The “pleasant conversation.”

And at the bottom, a section labeled “Payment Due”:

One hug

One compliment

Three dates

Continued communication

And then the last line, bolded and underlined:

“Payment expected in full. No refunds. Chris will hear about it if not paid.”

My hands actually trembled. Not in fear—just… confusion. Shock. Maybe a little disgust. Who turns a first date into a transaction?

I sent it to Mia immediately.

Within minutes, she and Chris were at my place, howling with laughter.

“He’s serious,” Chris wheezed. “He actually expects you to pay him in compliments!”

Then Chris did something brilliant—he drafted a revenge invoice. A masterpiece.

Charges included:

Emotional disturbance from unsolicited intensity

Overuse of cologne

Possession of an unnecessary number of roses

$150 fee for “making Kelly uncomfortable”

And a final penalty for “acting like a walking red flag”

We sent it.
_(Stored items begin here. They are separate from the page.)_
(** *** Comparisons *)
Lemma canonical_ge s m e : canonical (S754_finite s m e) = true -> -1074 <= e.
Proof. intros [-> _]%canonical_exponent. lia. Qed.
Lemma lower_exponent s1 s2 m1 m2 e1 e2 :
  canonical (S754_finite s1 m1 e1) = true -> canonical (S754_finite s2 m2 e2) = true -> e1 < e2 ->
  Zpos m1 * 2 ^ (e1 + 1074) < Zpos m2 * 2 ^ (e2 + 1074).
Proof.
  intros [H1 _]%canonical_exponent [H2 _]%canonical_exponent Hlt.
  assert (Hd1 : Zpos m1 < 2 ^ 53) by (apply digits_le; lia).
  pose proof (digits_bounds (Zpos m2) ltac:(lia)) as [Hd2 _]. replace (digits (Zpos m2)) with 53 in Hd2 by lia.
  set (a := e1 + 1074) in *. replace (e2 + 1074) with (a + (e2 - e1)) by lia. rewrite Z.pow_add_r by lia.
  assert (Ha : 0 < 2 ^ a) by (apply Z.pow_pos_nonneg; lia).
  assert (Hb : 2 ^ 1 <= 2 ^ (e2 - e1)) by (apply Z.pow_le_mono_r; lia).
  change (2 ^ 53) with (2 * 2 ^ (53 - 1)) in Hd1. change (2 ^ 1) with 2 in Hb.
  generalize dependent (2 ^ (53 - 1)). generalize dependent (2 ^ (e2 - e1)). generalize dependent (2 ^ a).
  intros x Hx y Hy k Hk1 Hk2. apply Z.lt_le_trans with (2 * k * x); [nia|].
  replace (Zpos m2 * (x * y)) with (Zpos m2 * y * x) by ring. apply Z.mul_le_mono_nonneg_r; [lia|]. nia.
Qed.
Lemma compare_finite s1 s2 m1 m2 e1 e2 :
  canonical (S754_finite s1 m1 e1) = true -> canonical (S754_finite s2 m2 e2) = true ->
  match e1 ?= e2 with Lt => Lt | Gt => Gt | Eq => Pos.compare_cont Eq m1 m2 end =
  (Zpos m1 * 2 ^ (e1 + 1074) ?= Zpos m2 * 2 ^ (e2 + 1074)).
Proof.
  intros H1 H2. destruct (Z.compare_spec e1 e2) as [<-|Hlt|Hgt].
  - pose proof (canonical_ge _ _ _ H1). pose proof (Z.pow_pos_nonneg 2 (e1 + 1074)).
    rewrite <- Zmult_compare_compat_r by lia. done.
  - symmetry. apply Z.compare_lt_iff. by eapply lower_exponent.
  - symmetry. apply Z.compare_gt_iff. by eapply lower_exponent.
Qed.
Lemma magnitude_pos m e : -1074 <= e -> 0 < Zpos m * 2 ^ (e + 1074).
Proof. intros. pose proof (Z.pow_pos_nonneg 2 (e + 1074)). lia. Qed.
Lemma compare_scaled x y :
  canonical x = true -> canonical y = true -> is_number x = true -> is_number y = true ->
  SFcompare x y = Some (scaled x ?= scaled y).
Proof.
  destruct x as [sx|sx| |sx mx ex], y as [sy|sy| |sy my ey]; try done; intros Hx Hy _ _; unfold SFcompare, scaled; f_equal.
  - pose proof (magnitude_pos my ey (canonical_ge _ _ _ Hy)). symmetry.
    destruct sy; [apply Z.compare_gt_iff | apply Z.compare_lt_iff]; lia.
  - pose proof (magnitude_pos mx ex (canonical_ge _ _ _ Hx)). symmetry.
    destruct sx; [apply Z.compare_lt_iff | apply Z.compare_gt_iff]; lia.
  - pose proof (magnitude_pos mx ex (canonical_ge _ _ _ Hx)). pose proof (magnitude_pos my ey (canonical_ge _ _ _ Hy)).
    pose proof (compare_finite _ _ _ _ _ _ Hx Hy) as Hc. destruct sx, sy.
    + replace (-1 * (Zpos mx * 2 ^ (ex + 1074))) with (- (Zpos mx * 2 ^ (ex + 1074))) by lia.
      replace (-1 * (Zpos my * 2 ^ (ey + 1074))) with (- (Zpos my * 2 ^ (ey + 1074))) by lia.
      rewrite Z.compare_opp, (Z.compare_antisym (Zpos mx * 2 ^ (ex + 1074)) (Zpos my * 2 ^ (ey + 1074))), <- Hc. by destruct (ex ?= ey).
    + symmetry. apply Z.compare_lt_iff. lia.
    + symmetry. apply Z.compare_gt_iff. lia.
    + rewrite !Z.mul_1_l. exact Hc.
Qed.
Lemma ltb_scaled x y :
  canonical x = true -> canonical y = true -> is_number x = true -> is_number y = true ->
  Float64.ltb x y = (scaled x <? scaled y).
Proof. intros. unfold Float64.ltb, SFltb. rewrite compare_scaled by done. unfold Z.ltb. by destruct (_ ?= _). Qed.
Lemma leb_scaled x y :
  canonical x = true -> canonical y = true -> is_number x = true -> is_number y = true ->
  Float64.leb x y = (scaled x <=? scaled y).
Proof. intros. unfold Float64.leb, SFleb. rewrite compare_scaled by done. unfold Z.leb. by destruct (_ ?= _). Qed.

(** *** Truncation to an integer *)
Lemma unit_scale_pos : 0 < unit_scale.
Proof. by apply Z.pow_pos_nonneg. Qed.
Lemma magnitude_trunc m e : -1074 <= e ->
  (if 0 <=? e then Zpos m * 2 ^ e else Zpos m / 2 ^ (- e)) = Z.quot (Zpos m * 2 ^ (e + 1074)) unit_scale.
Proof.
  intros He. pose proof unit_scale_pos. pose proof (magnitude_pos m e He). rewrite Z.quot_div_nonneg by lia. unfold unit_scale.
  destruct (Z.leb_spec 0 e).
  - assert (E : 2 ^ (e + 1074) = 2 ^ e * 2 ^ 1074) by (apply Z.pow_add_r; lia).
    rewrite E, Z.mul_assoc, Z.div_mul; [done | by apply Z.pow_nonzero].
  - assert (E : 2 ^ 1074 = 2 ^ (- e) * 2 ^ (e + 1074)) by (rewrite <- Z.pow_add_r by lia; f_equal; lia).
    rewrite E, Z.div_mul_cancel_r; [done | apply Z.pow_nonzero; lia..].
Qed.
Lemma to_i64_trunc f : canonical f = true -> is_number f = true -> - 2 ^ 63 <= trunc f < 2 ^ 63 -> Float64.to_i64 f = trunc f.
Proof.
  destruct f as [s|s| |s m e]; [done | done | done |]. intros Hc _. pose proof (canonical_ge _ _ _ Hc) as He.
  unfold Float64.to_i64, trunc, scaled. rewrite magnitude_trunc by done.
  assert (Hs : (if s then - Z.quot (Zpos m * 2 ^ (e + 1074)) unit_scale else Z.quot (Zpos m * 2 ^ (e + 1074)) unit_scale) =
    Z.quot ((if s then -1 else 1) * (Zpos m * 2 ^ (e + 1074))) unit_scale).
  { pose proof unit_scale_pos. destruct s; [|by rewrite Z.mul_1_l]. rewrite <- Z.quot_opp_l by lia. f_equal. }
  cbv zeta. rewrite Hs. intros [Hl Hr]. by rewrite (proj2 (Z.leb_le _ _) Hl), (proj2 (Z.ltb_lt _ _) Hr).
Qed.
Lemma trunc_mono x y : scaled x <= scaled y -> trunc x <= trunc y.
Proof. intros. apply Z.quot_le_mono; [exact unit_scale_pos | done]. Qed.
Lemma to_i64_between lo d hi :
  canonical lo = true -> canonical d = true -> canonical hi = true ->
  is_number lo = true -> is_number d = true -> is_number hi = true ->
  scaled lo <= scaled d <= scaled hi -> - 2 ^ 63 <= trunc lo -> trunc hi < 2 ^ 63 ->
  Float64.to_i64 lo <= Float64.to_i64 d <= Float64.to_i64 hi.
Proof.
  intros ? ? ? ? ? ? [Hl%trunc_mono Hh%trunc_mono] ? ?. rewrite !to_i64_trunc by (done || lia). lia.
Qed.

Lemma clamp_between lo hi d :
  canonical lo = true -> canonical d = true -> canonical hi = true -> is_number lo = true -> is_number hi = true ->
  is_nan d = false -> scaled lo <= scaled hi ->
  let c := clamp lo hi d in canonical c = true /\ is_number c = true /\ scaled lo <= scaled c <= scaled hi.
Proof.
  intros Hcl Hcd Hch Hl Hh Hd Hle. unfold clamp. destruct (is_number d) eqn:Hn.
  - rewrite (ltb_scaled d lo) by done. destruct (Z.ltb_spec (scaled d) (scaled lo)).
    + rewrite ltb_scaled by done. by rewrite (proj2 (Z.ltb_ge _ _)) by lia.
    + rewrite ltb_scaled by done. destruct (Z.ltb_spec (scaled hi) (scaled d)); split_and!; done || lia.
  - destruct d as [sd|sd| |sd md ed]; try done.
    assert (Hlt : Float64.ltb (S754_infinity sd) lo = sd /\ Float64.ltb hi (S754_infinity sd) = negb sd).
    { by destruct lo as [|[]| |], hi as [|[]| |], sd. }
    destruct Hlt as [-> Hlt]. destruct sd; simpl in Hlt.
    + rewrite ltb_scaled by done. by rewrite (proj2 (Z.ltb_ge _ _)) by lia.
    + rewrite Hlt. split_and!; done || lia.
Qed.

(** *** Signs and powers of two *)
Lemma round_sign s m e l : 0 < m -> e <= exponent_of (digits m + e) ->
  nonneg (binary_round_aux 53 1024 s m e l) = negb s.
Proof.
  intros Hm He. pose proof (round_parts m e l Hm He) as Hp. unfold binary_round_aux.
  destruct (shr_fexp 53 1024 m e l) as [mrs e1].
  destruct (shr_fexp 53 1024 (round_nearest_even (shr_m mrs) (loc_of_shr_record mrs)) e1 loc_Exact) as [mrs' e2].
  destruct Hp as [H0 _]. destruct (shr_m mrs') as [|p|p]; [done | | lia]. by destruct (e2 <=? 1024 - 53).
Qed.
(** The product with a positive number. *)
Lemma mul_nonneg x m e : canonical x = true -> nonneg x = true -> canonical (S754_finite false m e) = true ->
  nonneg (Float64.mul x (S754_finite false m e)) = true.
Proof.
  intros Hx Hn Hy. destruct x as [[]|[]| |[] mx ex]; try done. unfold Float64.mul, SFmul. apply round_sign; [done|].
  destruct (canonical_exponent _ _ _ Hx) as [Ex _], (canonical_exponent _ _ _ Hy) as [Ey _].
  rewrite fexp_max, Pos2Z.inj_mul. pose proof (digits_mul (Zpos mx) (Zpos m)).
  pose proof (digits_pos (Zpos mx)). pose proof (digits_pos (Zpos m)). lia.
Qed.
Lemma half_value : Math.half = S754_finite false 4503599627370496 (-53).
Proof. vm_compute. reflexivity. Qed.
Lemma half_step : Float64.ltb (Float64.mul Math.half Math.half) Math.half = true /\
  Float64.add (Float64.mul Math.half Math.half) (Float64.mul Math.half Math.half) = Math.half.
Proof. vm_compute. by split. Qed.
Lemma half_mul x : canonical x = true -> nonneg x = true ->
  canonical (Float64.mul x Math.half) = true /\ nonneg (Float64.mul x Math.half) = true.
Proof. intros Hc Hn. rewrite half_value. split; [by apply mul_canonical | by apply mul_nonneg]. Qed.
#[local] Opaque Math.half Float64.mul Float64.add Float64.ltb.
Lemma pow_loop_half i a1 ae xe : canonical a1 = true -> nonneg a1 = true ->
  canonical (Math.pow_loop i a1 ae Math.half xe).1 = true /\ nonneg (Math.pow_loop i a1 ae Math.half xe).1 = true.
Proof.
  destruct half_step as [E1 E2].
  revert a1 ae xe. induction i as [i IH|i IH|]; intros a1 ae xe Hc Hn; cbn [Math.pow_loop];
    (destruct ((xe <? - 2 ^ 12) || (2 ^ 12 <? xe)); [simpl; split; assumption|]); rewrite E1; cbv iota; rewrite ?E2; cbv zeta iota beta.
  - apply IH; by apply half_mul.
  - by apply IH.
  - by apply half_mul.
Qed.
#[local] Transparent Math.half Float64.mul Float64.add Float64.ltb.
Lemma pow_two n : 0 <= n ->
  canonical (Math.Pow (Float64.of_Z 2) n) = true /\ nonneg (Math.Pow (Float64.of_Z 2) n) = true.
Proof.
  intros Hn. unfold Math.Pow. destruct ((n =? 0) || _); [by vm_compute|].
  destruct (n =? 1); [by vm_compute|]. assert (E : Math.Frexp (Float64.of_Z 2) = (Math.half, 2)) by by vm_compute.
  rewrite E. cbv iota beta. pose proof (pow_loop_half (Z.to_pos (Z.abs n)) Math.one 0 2) as Hl.
  specialize (Hl ltac:(by vm_compute) ltac:(by vm_compute)).
  destruct (Math.pow_loop _ _ _ _ _) as [a1 ae]. rewrite (proj2 (Z.ltb_ge n 0) Hn). simpl in Hl.
  destruct Hl as [Hc Hp]. destruct a1 as [[]|[]| |[] m e]; try done. unfold Math.Ldexp, SFldexp.
  destruct (binary_round_parts false m (e + ae)) as (m' & e' & -> & ? & ? & _). split.
  - by apply round_canonical.
  - by apply round_sign.
Qed.
Lemma mul_comm x y : Float64.mul x y = Float64.mul y x.
Proof.
  destruct x as [sx|sx| |sx mx ex], y as [sy|sy| |sy my ey]; try done; unfold Float64.mul, SFmul; try by rewrite xorb_comm.
  by rewrite xorb_comm, Pos.mul_comm, Z.add_comm.
Qed.
Lemma below_scaled k x :
  canonical x = true -> is_number x = true -> -1074 <= k -> Z.abs (scaled x) < 2 ^ (k + 1074) -> below k x.
Proof.
  destruct x as [s|s| |s m e]; try done. intros Hc _ Hk Hs. pose proof (canonical_ge _ _ _ Hc) as He.
  assert (Hv : Zpos m * 2 ^ (e + 1074) < 2 ^ (k + 1074)).
  { unfold scaled in Hs. pose proof (magnitude_pos m e He). destruct s; lia. }
  unfold below. assert (digits (Zpos m) <= k - e); [|lia]. destruct (Z.le_gt_cases e k) as [Hle|Hgt].
  - apply digits_le; [done | lia|]. replace (k + 1074) with (k - e + (e + 1074)) in Hv by lia.
    rewrite (Z.pow_add_r 2 (k - e)) in Hv by lia. pose proof (Z.pow_pos_nonneg 2 (e + 1074)). nia.
  - exfalso. assert (2 ^ (k + 1074) <= 2 ^ (e + 1074)) by (apply Z.pow_le_mono_r; lia). nia.
Qed.
Lemma scaled_below k x : canonical x = true -> -1074 <= k -> below k x -> Z.abs (scaled x) < 2 ^ (k + 1074).
Proof.
  destruct x as [s|s| |s m e]; try done; intros Hc Hk; unfold below.
  - intros _. simpl. by apply Z.pow_pos_nonneg; lia.
  - pose proof (canonical_ge _ _ _ Hc) as He. intros Hd. pose proof (magnitude_pos m e He) as Hm.
    assert (Hv : Zpos m * 2 ^ (e + 1074) < 2 ^ (k + 1074)); [|unfold scaled; destruct s; lia].
    pose proof (digits_pos (Zpos m)). apply digits_le; [lia | lia|]. rewrite digits_shifted by lia. lia.
Qed.
Lemma nonneg_scaled x : canonical x = true -> nonneg x = true -> 0 <= scaled x.
Proof.
  destruct x as [s|s| |[] m e]; try done. intros Hc _. pose proof (magnitude_pos m e (canonical_ge _ _ _ Hc)). unfold scaled. lia.
Qed.
End FloatFacts.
Eric did not laugh.

Instead, he sent furious paragraphs demanding respect, payment, and “proper dating behavior.”

I blocked him mid-rant.

The Only Thing I Kept

The keychain stayed with me—not because of him, but because it reminded me of one of the strangest, funniest dating disasters of my life.

A story I tell now with a smile.

A story that reminds me:

If someone insists on paying, make sure they aren’t planning to bill you later.

Conclusion

That bizarre date taught me something priceless: charm doesn’t equal character. Kind gestures don’t always come with kind intentions. And sometimes, the red flags aren’t waving—they’re neatly wrapped in ribbon and handed to you with roses.

Better to laugh, move on, and keep the stories that make you wiser.